Stored items
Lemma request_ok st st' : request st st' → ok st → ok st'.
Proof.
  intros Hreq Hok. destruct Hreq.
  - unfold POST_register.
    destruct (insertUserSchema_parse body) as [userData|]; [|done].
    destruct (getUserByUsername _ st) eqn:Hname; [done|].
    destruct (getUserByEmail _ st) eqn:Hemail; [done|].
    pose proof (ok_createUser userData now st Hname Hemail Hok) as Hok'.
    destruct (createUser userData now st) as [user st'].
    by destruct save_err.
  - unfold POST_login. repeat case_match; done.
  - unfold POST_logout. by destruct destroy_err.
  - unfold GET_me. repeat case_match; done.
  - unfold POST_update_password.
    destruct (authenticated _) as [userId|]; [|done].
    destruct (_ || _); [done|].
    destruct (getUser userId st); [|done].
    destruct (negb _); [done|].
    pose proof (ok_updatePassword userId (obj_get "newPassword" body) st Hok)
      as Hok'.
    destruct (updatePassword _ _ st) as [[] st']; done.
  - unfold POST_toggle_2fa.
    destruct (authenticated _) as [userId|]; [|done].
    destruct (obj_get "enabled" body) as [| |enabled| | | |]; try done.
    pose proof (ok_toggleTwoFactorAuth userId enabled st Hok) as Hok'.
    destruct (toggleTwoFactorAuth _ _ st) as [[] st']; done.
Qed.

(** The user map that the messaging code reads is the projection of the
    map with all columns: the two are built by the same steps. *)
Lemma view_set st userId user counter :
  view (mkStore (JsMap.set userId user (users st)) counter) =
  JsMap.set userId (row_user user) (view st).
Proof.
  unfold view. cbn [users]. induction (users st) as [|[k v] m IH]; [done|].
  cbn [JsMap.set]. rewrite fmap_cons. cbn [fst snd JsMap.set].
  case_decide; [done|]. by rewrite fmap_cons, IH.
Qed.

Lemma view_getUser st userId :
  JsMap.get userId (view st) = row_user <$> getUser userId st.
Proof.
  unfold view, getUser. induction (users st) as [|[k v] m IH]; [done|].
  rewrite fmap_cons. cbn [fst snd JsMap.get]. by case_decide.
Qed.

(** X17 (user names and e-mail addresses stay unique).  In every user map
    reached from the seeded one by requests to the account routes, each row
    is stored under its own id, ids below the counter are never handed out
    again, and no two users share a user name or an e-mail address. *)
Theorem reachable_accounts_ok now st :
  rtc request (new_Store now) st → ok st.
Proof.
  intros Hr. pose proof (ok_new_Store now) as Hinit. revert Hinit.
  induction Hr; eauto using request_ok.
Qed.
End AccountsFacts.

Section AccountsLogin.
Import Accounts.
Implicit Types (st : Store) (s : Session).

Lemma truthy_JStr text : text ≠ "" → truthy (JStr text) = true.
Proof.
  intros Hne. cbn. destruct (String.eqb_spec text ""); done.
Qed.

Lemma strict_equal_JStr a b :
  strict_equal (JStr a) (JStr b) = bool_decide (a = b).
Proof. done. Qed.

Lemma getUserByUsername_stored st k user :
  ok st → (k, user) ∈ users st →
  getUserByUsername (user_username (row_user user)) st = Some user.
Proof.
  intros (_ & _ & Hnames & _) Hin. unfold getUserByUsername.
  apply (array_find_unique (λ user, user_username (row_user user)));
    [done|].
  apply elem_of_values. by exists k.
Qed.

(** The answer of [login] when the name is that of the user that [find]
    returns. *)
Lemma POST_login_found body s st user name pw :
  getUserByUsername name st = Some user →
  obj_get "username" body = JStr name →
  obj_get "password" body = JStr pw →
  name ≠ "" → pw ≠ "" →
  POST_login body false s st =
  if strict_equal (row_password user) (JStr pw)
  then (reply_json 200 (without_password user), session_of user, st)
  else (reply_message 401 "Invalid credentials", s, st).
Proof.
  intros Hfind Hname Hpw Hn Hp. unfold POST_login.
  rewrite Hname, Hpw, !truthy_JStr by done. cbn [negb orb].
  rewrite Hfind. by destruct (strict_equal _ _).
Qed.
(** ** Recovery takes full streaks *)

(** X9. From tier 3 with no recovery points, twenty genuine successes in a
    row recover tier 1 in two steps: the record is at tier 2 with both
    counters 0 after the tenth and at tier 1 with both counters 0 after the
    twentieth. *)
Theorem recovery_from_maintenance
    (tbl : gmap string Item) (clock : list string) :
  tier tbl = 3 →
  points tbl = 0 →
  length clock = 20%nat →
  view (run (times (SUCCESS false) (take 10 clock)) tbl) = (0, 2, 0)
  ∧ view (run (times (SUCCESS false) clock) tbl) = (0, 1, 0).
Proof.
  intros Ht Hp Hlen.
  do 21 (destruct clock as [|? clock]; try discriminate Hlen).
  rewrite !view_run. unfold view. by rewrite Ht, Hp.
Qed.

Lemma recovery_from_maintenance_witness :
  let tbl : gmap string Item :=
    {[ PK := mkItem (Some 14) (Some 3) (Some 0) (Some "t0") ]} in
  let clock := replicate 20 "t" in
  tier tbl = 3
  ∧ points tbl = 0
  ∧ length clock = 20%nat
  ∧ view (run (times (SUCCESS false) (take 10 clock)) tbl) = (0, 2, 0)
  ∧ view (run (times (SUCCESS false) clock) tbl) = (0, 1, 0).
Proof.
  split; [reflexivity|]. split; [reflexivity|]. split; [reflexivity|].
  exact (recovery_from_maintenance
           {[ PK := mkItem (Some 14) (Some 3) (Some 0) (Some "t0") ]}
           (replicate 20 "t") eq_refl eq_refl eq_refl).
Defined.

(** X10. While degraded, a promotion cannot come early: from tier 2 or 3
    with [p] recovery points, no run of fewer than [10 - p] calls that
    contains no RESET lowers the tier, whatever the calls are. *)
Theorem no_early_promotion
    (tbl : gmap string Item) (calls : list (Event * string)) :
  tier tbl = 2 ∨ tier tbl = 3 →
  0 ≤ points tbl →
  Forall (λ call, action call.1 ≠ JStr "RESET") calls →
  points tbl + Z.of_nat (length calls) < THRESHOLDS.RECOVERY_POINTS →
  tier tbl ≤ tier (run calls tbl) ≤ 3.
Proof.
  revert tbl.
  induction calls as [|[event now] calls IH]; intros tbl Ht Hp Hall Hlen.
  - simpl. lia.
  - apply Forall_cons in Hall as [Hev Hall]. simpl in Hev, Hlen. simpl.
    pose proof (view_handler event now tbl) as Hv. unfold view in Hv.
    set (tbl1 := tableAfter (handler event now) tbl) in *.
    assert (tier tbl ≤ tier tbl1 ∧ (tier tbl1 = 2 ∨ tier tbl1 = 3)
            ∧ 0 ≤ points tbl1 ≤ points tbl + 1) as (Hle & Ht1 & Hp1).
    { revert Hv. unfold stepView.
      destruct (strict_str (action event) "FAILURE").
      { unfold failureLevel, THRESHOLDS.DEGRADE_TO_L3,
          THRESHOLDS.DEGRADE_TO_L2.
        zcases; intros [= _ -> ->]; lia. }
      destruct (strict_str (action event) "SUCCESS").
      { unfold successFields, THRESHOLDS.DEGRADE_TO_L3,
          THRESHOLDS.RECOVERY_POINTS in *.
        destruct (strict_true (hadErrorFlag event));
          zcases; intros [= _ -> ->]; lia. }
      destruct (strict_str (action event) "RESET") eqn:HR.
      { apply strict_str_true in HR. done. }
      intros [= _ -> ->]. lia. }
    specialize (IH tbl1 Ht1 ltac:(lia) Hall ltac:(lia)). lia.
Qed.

# [What needs to be done]
Return, unchanged, the run of lines above that opens with the line containing "unfold view. cbn" and closes with the line containing "(** X17 (user". Include both.

# [Task response]
  unfold view. cbn [users]. induction (users st) as [|[k v] m IH]; [done|].
  cbn [JsMap.set]. rewrite fmap_cons. cbn [fst snd JsMap.set].
  case_decide; [done|]. by rewrite fmap_cons, IH.
Qed.

Lemma view_getUser st userId :
  JsMap.get userId (view st) = row_user <$> getUser userId st.
Proof.
  unfold view, getUser. induction (users st) as [|[k v] m IH]; [done|].
  rewrite fmap_cons. cbn [fst snd JsMap.get]. by case_decide.
Qed.

(** X17 (user names and e-mail addresses stay unique).  In every user map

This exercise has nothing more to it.